### TASK DATA ###

(** Recording the index of the transaction before it is mined. *)
Lemma record_advanced (tx : Transaction) (ts bn i db : _) (f : M Service unit) R :
  in_u64 i -> Index (meta tx) = Some i ->
  triple (advanced ts bn i) f (fun _ => advanced ts bn i) R ->
  triple (fun s : Service => s_db s = db /\ ts <= s_timestamp s /\ bn <= s_blockNumber s)
    (SetLatestIndex (Index (meta tx)) ;; now ← now_unix; SetLatestIndexTime now ;;
     SetLatestVerifiedIndex (Index (meta tx)) ;; advanceEnqueue tx ;; f) (fun _ => advanced ts bn i) R.
Proof.
  intros Hi Hx Hf s (Hdb & Hts & Hbn). rewrite Hx. unfold SetLatestIndex, SetLatestVerifiedIndex, write_cell.
  do 4 (erewrite bind_Ok by reflexivity).
  match goal with |- context [bindM (advanceEnqueue tx) _ ?s0] => set (s1 := s0) end.
  assert (H1 : advanced ts bn i s1).
  { unfold advanced, headIndex, verifiedIndex, s1. cbn [s_db set_db s_timestamp s_blockNumber].
    repeat apply conj; try done; by db_simpl. }
  assert (H2 : preserves (advanced ts bn i) (advanceEnqueue (A:=A) (E:=E) tx)).
  { unfold advanceEnqueue, s_GetLatestEnqueueIndex. repeat preserves_step; intros s2 Hs2.
    unfold SetLatestEnqueueIndex, modS. destruct Hs2 as (? & ? & ? & ?).
    unfold advanced, headIndex, verifiedIndex in *. cbn [snd s_db set_db set_enqueueIndexNil s_timestamp s_blockNumber].
    repeat apply conj; try done; by db_simpl. }
  assert (Hne : errors_in (fun _ => False) (advanceEnqueue (A:=A) (E:=E) tx)).
  { unfold advanceEnqueue, s_GetLatestEnqueueIndex, SetLatestEnqueueIndex. by repeat errors_step. }
  specialize (H2 s1 H1). unfold bindM. destruct (advanceEnqueue tx s1) as [[[]|e|w|] s2] eqn:Ea; try done.
  - by apply Hf.
  - by destruct (Hne _ _ _ Ea).
Qed.

Lemma tipLocal_outcome tx ts bn idx db n :
  (forall k, idx = Some k -> in_u64 k) -> (forall k, Index (meta tx) = Some k -> in_u64 k) ->
  ReadHeadIndex db = idx ->
  triple (fun s : Service => core s = (db, ts, bn, n)) (tipLocal tx ts bn idx)
    (fun _ => advanced ts bn (default (next_of idx) (Index (meta tx))))
    (fun e s => e = errMetaIndex \/ rolledBack ts bn idx s).
Proof.
  intros Hk Hx Hdb. set (i := default (next_of idx) (Index (meta tx))).
  assert (Hi : in_u64 i).
  { unfold i. destruct (Index (meta tx)) as [k|]; [by apply Hx|]. cbn. unfold next_of.
    destruct idx; [apply u64_in|unfold in_u64; lia]. }
  assert (HR : forall s : Service, core s = (db, ts, bn, n) -> rolledBack ts bn idx s).
  { intros s [= H1 H2 H3 _]. unfold rolledBack, headIndex. by rewrite H1. }
  unfold tipLocal. apply triple_keep; [apply quiet_GetTxSequencer|by eauto|intros a].
  apply (triple_bind _ _ _ (fun tx' s => core s = (db, ts, bn, n) /\ Index (meta tx') = Index (meta tx))).
  { intros s Hs. pose proof (quiet_sign cfg tx (nextBlockNumber idx) a (core s) s eq_refl) as Hq.
    unfold bindM at 1. destruct (makeOrVerifySequencerSign cfg tx _ a s) as [[[r tx']|e|w|] s1] eqn:Es; try done.
    - apply sign_meta in Es as [Es _]. cbn in Hq. unfold bindM.
      pose proof (checkChannels_keeps idx (db, ts, bn, n) s1 ltac:(congruence)) as Hc.
      destruct (checkChannels cfg idx s1) as [[[]|e|w|] s2]; try done. by left.
    - right. apply HR. cbn in Hq. congruence. }
  intros tx1. apply (triple_bind _ _ _ (fun tx2 s => s_db s = db /\ ts <= s_timestamp s /\ bn <= s_blockNumber s /\
    Index (meta tx2) = Index (meta tx))).
  { intros s [Hs H1]. pose proof (stamp_monotone tx1 ts bn db n s Hs) as Hm.
    destruct (stampTransaction tx1 ts bn s) as [[tx2|e|w|] s1]; try done. destruct Hm as (? & ? & ? & H2 & _).
    by rewrite H2, H1. }
  intros tx2. cbv zeta. set (tx3 := match Index (meta tx2) with None => _ | Some _ => tx2 end).
  intros s (Hs1 & Hs2 & Hs3 & Hs4).
  assert (H3 : Index (meta tx3) = Some i) by (unfold tx3, i; rewrite Hs4; destruct (Index (meta tx)) eqn:Ex; by rewrite ?Hs4).
  apply (record_advanced tx3 ts bn i db); try done.
  eapply triple_conseq; [by apply mineAndWait_outcome|done|done|by eauto].
Qed.

Lemma headIndex_range (s : Service) k : headIndex s = Some k -> in_u64 k.
Proof. apply decode_index_range. Qed.

Lemma tip_run (tx : Transaction) (s : Service) (b : Block) (o : outcome unit) (s' : Service) :
  bc_CurrentBlock (s_env s) = Some b -> useDeSeqBlock cfg (u64 (NumberU64 b + 1)) = false ->
  (forall k, Index (meta tx) = Some k -> in_u64 k) ->
  applyTransactionToTip cfg tx true s = (o, s') ->
  match o with
  | Ok _ => advanced (s_timestamp s) (s_blockNumber s) (default (next_of (headIndex s)) (Index (meta tx))) s'
  | Err e => e = errMetaIndex \/ rolledBack (s_timestamp s) (s_blockNumber s) (headIndex s) s'
  | _ => True
  end.
Proof.
  intros Hb HD Hx H. destruct ((QueueOrigin (meta tx) =? QueueOriginL1ToL2) && (L1Timestamp (meta tx) =? 0)) eqn:Hg.
  - unfold applyTransactionToTip in H. rewrite Hg in H. injection H as <- <-. by right.
  - rewrite (applyTransactionToTip_local _ _ _ Hb HD Hg) in H.
    pose proof (tipLocal_outcome tx (s_timestamp s) (s_blockNumber s) (headIndex s) (s_db s) (s_enqueueIndexNil s)
      (headIndex_range s) Hx eq_refl s eq_refl) as HT. rewrite H in HT. by destruct o.
Qed.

###

AIM OF THE TASK:
The lines you need run from the one containing "intros Hb HD" to the end of the listing. Output exactly those, both ends included.

ANSWER TO THE EXERCISE:
  intros Hb HD Hx H. destruct ((QueueOrigin (meta tx) =? QueueOriginL1ToL2) && (L1Timestamp (meta tx) =? 0)) eqn:Hg.
  - unfold applyTransactionToTip in H. rewrite Hg in H. injection H as <- <-. by right.
  - rewrite (applyTransactionToTip_local _ _ _ Hb HD Hg) in H.
    pose proof (tipLocal_outcome tx (s_timestamp s) (s_blockNumber s) (headIndex s) (s_db s) (s_enqueueIndexNil s)
      (headIndex_range s) Hx eq_refl s eq_refl) as HT. rewrite H in HT. by destruct o.
Qed.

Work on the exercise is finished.